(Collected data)
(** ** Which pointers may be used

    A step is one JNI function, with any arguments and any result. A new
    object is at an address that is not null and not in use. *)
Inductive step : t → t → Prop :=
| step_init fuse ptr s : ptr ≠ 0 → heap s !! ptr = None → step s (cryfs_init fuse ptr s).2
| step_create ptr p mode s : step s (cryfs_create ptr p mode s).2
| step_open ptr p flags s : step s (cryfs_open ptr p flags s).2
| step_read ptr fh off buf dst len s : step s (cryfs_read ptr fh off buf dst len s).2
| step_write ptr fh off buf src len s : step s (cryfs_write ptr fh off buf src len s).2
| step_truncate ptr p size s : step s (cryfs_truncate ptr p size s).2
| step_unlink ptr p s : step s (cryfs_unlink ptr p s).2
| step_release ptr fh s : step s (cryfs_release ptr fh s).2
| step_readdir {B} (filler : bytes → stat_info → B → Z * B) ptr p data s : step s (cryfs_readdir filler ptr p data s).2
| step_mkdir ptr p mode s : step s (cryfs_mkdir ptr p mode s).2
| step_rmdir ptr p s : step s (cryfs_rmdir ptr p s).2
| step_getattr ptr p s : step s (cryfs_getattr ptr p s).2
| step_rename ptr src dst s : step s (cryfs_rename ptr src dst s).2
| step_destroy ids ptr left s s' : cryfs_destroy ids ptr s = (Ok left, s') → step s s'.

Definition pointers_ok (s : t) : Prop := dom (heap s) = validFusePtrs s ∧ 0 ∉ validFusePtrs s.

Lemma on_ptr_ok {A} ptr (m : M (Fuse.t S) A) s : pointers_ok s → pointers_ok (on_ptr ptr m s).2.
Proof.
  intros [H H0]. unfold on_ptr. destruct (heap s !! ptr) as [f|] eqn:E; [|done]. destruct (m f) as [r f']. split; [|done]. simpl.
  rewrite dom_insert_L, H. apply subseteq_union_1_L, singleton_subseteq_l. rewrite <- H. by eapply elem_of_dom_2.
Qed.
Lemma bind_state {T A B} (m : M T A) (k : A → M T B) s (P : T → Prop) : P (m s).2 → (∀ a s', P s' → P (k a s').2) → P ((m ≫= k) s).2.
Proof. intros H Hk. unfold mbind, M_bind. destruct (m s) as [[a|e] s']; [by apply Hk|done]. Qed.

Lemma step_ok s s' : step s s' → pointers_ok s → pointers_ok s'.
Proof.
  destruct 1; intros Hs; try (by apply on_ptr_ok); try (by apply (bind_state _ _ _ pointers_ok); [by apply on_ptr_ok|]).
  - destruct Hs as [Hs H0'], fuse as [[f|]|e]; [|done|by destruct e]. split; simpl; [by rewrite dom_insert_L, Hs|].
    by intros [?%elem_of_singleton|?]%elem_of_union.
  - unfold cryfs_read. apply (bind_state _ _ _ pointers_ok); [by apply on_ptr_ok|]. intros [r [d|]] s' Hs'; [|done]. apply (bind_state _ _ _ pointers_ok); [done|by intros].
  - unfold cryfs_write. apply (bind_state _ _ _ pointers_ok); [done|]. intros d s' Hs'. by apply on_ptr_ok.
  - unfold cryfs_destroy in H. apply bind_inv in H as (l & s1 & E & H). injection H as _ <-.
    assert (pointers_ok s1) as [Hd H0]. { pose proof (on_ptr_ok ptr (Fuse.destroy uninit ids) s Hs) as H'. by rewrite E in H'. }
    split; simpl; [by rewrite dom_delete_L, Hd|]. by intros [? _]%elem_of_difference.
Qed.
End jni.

* * *

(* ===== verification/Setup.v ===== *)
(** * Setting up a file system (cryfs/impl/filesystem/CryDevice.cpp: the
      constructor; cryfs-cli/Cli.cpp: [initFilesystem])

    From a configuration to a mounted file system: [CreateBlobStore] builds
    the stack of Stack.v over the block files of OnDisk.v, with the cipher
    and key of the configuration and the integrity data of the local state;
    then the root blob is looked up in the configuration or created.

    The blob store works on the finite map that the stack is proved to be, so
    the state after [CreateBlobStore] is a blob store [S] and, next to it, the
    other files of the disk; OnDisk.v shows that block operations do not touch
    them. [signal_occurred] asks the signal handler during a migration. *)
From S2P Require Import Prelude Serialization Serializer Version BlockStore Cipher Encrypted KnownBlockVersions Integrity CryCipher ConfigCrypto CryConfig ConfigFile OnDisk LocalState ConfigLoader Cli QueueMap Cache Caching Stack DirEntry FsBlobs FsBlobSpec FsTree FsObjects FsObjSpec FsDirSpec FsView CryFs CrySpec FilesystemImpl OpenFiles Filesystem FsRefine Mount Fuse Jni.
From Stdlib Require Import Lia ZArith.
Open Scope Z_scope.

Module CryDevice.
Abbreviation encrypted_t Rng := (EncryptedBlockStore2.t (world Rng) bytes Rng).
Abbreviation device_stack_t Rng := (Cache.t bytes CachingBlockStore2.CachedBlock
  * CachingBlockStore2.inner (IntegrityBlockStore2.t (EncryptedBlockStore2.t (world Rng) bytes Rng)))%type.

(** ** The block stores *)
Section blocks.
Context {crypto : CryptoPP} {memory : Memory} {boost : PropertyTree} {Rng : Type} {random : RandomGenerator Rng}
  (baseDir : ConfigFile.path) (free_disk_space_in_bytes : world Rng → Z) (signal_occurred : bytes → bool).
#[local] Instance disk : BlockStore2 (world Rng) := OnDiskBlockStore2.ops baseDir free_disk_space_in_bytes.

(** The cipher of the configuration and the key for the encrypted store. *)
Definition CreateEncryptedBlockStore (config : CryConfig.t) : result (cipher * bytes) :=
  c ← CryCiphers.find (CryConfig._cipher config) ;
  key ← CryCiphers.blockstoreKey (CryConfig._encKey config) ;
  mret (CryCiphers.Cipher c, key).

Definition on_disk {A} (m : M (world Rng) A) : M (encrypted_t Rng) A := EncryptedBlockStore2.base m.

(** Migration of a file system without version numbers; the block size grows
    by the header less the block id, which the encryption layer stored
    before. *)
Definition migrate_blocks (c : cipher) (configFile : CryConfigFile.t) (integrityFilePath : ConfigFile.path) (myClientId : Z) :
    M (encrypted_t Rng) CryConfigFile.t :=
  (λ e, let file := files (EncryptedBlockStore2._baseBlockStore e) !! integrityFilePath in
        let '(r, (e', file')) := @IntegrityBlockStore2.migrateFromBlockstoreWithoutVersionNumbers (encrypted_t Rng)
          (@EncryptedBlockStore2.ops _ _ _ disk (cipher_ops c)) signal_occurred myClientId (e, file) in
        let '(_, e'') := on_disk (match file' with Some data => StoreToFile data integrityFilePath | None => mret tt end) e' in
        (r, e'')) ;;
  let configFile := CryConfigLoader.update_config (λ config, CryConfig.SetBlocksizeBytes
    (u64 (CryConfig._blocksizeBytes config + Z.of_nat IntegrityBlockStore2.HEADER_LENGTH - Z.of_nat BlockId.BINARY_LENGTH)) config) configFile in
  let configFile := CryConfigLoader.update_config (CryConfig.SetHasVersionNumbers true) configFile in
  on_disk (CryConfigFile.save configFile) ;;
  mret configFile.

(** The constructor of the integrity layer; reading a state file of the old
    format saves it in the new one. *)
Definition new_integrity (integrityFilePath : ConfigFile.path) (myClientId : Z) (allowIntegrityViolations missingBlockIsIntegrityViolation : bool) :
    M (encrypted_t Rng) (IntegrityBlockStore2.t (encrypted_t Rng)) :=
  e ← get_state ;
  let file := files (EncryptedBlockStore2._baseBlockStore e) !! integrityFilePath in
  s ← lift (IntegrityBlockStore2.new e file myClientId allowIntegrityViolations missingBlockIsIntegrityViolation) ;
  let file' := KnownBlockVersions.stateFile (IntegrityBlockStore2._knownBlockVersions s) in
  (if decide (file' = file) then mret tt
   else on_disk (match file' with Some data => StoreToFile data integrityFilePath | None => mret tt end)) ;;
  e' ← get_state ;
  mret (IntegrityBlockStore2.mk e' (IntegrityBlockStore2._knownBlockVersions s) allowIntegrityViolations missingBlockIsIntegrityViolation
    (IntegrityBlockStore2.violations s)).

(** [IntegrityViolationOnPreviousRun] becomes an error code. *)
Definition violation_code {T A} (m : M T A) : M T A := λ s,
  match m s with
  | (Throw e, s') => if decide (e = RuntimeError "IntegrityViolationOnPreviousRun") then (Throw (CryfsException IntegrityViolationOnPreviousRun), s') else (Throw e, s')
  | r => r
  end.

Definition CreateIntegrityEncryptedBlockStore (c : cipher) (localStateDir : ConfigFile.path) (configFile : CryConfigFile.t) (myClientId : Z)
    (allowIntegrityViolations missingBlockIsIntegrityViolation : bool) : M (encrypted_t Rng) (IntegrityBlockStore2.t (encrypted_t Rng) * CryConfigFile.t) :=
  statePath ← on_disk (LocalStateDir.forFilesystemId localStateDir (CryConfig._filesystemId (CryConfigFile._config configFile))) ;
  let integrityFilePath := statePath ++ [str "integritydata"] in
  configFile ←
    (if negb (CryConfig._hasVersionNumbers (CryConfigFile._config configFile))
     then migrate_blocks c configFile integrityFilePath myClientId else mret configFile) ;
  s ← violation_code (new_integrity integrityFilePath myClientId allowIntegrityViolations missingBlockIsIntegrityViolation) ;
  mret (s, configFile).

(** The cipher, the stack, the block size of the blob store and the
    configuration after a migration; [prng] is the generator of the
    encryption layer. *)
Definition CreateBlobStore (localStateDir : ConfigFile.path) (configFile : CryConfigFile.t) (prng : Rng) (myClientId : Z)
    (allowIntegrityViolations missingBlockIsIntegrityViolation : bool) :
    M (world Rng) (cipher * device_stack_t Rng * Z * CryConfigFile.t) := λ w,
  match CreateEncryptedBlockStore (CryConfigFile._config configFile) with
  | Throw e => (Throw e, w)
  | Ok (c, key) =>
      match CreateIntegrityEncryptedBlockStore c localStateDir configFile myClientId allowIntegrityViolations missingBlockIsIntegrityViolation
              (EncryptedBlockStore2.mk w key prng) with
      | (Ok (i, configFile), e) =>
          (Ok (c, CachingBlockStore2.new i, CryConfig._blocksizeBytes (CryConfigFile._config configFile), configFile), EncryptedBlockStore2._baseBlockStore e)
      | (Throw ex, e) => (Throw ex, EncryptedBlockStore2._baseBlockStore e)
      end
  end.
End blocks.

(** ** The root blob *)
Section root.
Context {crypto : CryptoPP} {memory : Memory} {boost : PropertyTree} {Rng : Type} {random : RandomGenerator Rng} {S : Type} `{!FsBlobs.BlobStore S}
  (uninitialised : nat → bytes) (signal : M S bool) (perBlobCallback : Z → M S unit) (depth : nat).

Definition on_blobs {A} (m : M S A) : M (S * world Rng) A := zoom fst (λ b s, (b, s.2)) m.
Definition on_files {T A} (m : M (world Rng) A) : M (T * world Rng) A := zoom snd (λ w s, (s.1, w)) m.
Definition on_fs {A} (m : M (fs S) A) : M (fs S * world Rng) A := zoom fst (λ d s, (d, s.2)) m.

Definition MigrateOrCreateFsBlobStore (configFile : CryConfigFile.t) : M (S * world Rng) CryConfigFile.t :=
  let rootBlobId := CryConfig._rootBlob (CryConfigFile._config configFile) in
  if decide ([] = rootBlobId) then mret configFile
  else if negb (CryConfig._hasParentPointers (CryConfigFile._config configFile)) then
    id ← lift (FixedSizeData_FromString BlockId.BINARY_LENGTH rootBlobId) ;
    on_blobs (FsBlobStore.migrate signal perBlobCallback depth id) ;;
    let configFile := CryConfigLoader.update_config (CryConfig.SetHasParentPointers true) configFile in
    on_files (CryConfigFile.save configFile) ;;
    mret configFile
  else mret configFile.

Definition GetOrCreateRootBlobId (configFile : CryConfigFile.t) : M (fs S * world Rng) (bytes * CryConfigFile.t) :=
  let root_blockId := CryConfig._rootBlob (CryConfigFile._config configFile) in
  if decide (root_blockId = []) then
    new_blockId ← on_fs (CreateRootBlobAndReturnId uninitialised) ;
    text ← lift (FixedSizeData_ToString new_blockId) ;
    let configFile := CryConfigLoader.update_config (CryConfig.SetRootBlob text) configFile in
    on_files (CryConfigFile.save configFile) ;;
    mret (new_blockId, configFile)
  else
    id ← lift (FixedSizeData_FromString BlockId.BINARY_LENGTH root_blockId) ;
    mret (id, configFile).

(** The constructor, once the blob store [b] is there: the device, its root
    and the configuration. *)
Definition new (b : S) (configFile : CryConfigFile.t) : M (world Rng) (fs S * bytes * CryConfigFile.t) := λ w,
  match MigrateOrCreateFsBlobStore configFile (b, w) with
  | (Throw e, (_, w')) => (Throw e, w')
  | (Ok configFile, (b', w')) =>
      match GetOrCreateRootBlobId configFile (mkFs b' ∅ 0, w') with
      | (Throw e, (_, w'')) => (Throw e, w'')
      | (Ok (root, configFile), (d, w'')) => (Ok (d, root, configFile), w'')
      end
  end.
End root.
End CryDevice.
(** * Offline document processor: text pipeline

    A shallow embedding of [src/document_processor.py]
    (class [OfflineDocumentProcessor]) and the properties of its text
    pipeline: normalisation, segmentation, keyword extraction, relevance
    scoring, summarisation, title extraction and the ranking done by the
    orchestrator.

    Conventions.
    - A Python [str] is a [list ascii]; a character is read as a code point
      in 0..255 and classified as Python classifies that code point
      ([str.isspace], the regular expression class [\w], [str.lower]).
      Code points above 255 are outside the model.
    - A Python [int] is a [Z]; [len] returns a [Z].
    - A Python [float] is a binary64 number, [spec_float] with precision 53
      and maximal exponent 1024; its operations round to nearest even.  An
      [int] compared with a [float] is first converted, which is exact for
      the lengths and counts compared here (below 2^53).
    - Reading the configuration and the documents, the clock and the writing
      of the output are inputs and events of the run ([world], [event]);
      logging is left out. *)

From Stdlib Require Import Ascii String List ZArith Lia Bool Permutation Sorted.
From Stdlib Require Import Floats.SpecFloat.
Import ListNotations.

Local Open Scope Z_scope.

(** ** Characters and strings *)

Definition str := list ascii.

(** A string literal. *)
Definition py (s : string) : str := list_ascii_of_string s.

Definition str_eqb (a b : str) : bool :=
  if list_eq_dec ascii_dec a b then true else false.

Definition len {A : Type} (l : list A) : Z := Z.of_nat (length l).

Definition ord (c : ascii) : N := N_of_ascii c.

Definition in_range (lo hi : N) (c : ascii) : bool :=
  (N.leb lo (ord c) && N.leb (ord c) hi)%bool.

Instructions for the task -
Take the lines above from the one containing "(** ** Which pointers may be used" to the one containing "(cryfs_unlink ptr p s).2" and retype them exactly, both ends included, with nothing added.

Response area -
(** ** Which pointers may be used

    A step is one JNI function, with any arguments and any result. A new
    object is at an address that is not null and not in use. *)
Inductive step : t → t → Prop :=
| step_init fuse ptr s : ptr ≠ 0 → heap s !! ptr = None → step s (cryfs_init fuse ptr s).2
| step_create ptr p mode s : step s (cryfs_create ptr p mode s).2
| step_open ptr p flags s : step s (cryfs_open ptr p flags s).2
| step_read ptr fh off buf dst len s : step s (cryfs_read ptr fh off buf dst len s).2
| step_write ptr fh off buf src len s : step s (cryfs_write ptr fh off buf src len s).2
| step_truncate ptr p size s : step s (cryfs_truncate ptr p size s).2
| step_unlink ptr p s : step s (cryfs_unlink ptr p s).2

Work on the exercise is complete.